Tuesday, December 19, 2006

The Tick-Tock of the Doomsday Clock

Alexis Glynn Latner here. Due to events in my life right now, I’m going to be blogging about our topic – no fear of the future – and how it hits home for me.

In the early 1980’s, in the lobby of the Pacific School of Religion in Berkeley, California, I happened upon a physical replica of the Bulletin of the Atomic Scientists’ Doomsday Clock. That was (and still is) the emblem of that journal’s editorial board’s opinion about the world’s nuclear danger. When I saw the replica, the hands of the clock stood at several minutes before midnight. It was scary. The sliver of the analog clock face looked way too thin for comfort.

That was a fear of the future moment in my life.

Another such moment was several days ago, when I sat with my mother in a medical clinic while she had an MRI. The MRI machine ticked, tocked, clicked and thrummed as it imaged her brain. The results aren’t in yet, but it’s likely that the final diagnosis will be senile dementia. Someone famously said that being human means knowing that you are a being who will die. I might add that if you’re unclear on the concept, just have a parent who's dying by unpredictable degrees – memory, coordination, judgment and sanity guttering like a candle flame. If that won't make you fear the future, nothing will.

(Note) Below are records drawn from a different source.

(** * Hyperpure catalogue scrapers: a shallow embedding

    The development follows [hyperpure_scraper_comprehensive.py] (with its
    twin [hyperpure_scraper_targeted.py]) and
    [scripts/hyperpure_PERFECT_scraper.py] /
    [scripts/hyperpure_detailed_scraper.py].

    - Python [str] is a list of code points ([list N]); literals are written
      as UTF-8 Rocq strings and decoded with [py].
    - Python [float] is IEEE-754 binary64: the kernel's [PrimFloat], with
      decimal parsing and [%.1f] formatting built on [SpecFloat].
    - [re] is a backtracking matcher over a regular-expression syntax tree;
      every pattern of the source is transcribed as such a tree.
    - The network, the clock, [urljoin]/[urlparse] and the iteration order of
      a Python [set] are external: the first is a scripted list of responses,
      the others are section variables.
    - The Unicode character database is not embedded: whitespace carries the
      full Unicode list, while digits, letters and case mapping are given on
      ASCII (code points beyond ASCII are neither digits nor letters and have
      no case). *)

From Stdlib Require Import ZArith NArith List Ascii String Lia Floats.
From stdpp Require Import base option list gmap sets.

(* ===================================================================== *)
(** * 1. Text                                                            *)
(* ===================================================================== *)

Abbreviation str := (list N).

Module Text.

Of course there might be a treatable medical condition – diabetes, transient strokes – causing my mother’s mental and physical symptoms. Modern medicine may do a low save on her wellbeing and give her a few more good years. I hope so. Her friends hope so. Medicine and biomedical science are very good. Especially when they go up against a well-defined illness with a specific cause and effective cure. Senile dementias, unfortunately, are none of the above. Not easy to define, no specific cause, no cure. I am not a happy camper about this happening to my mother. In other words, I am afraid of the future.

Yet the MRI machine was really cool. With its clicking, ticking, and bursts of loud thrumming – loud enough that the technician gave my mother earplugs, and handed me a pair too, even though I was in chair in the far corner of the room! – it was doing something marvelous: imaging a living human brain. The MRI machine is an extremely cool tool in modern medicine's tool bag for seeing and sometimes healing the biological stuff of which we're made.

Why not fear the future? Sometimes, I don’t know why not, and right now is one of those times. Yet... there is wonder in the world, including the revelations of science and the wonderful as well as terrible fruits of engineering. There’s age, death, and a Doomsday Clock. But there is also wonder. That's far from a complete answer as to why not fear the future. But it’s a start.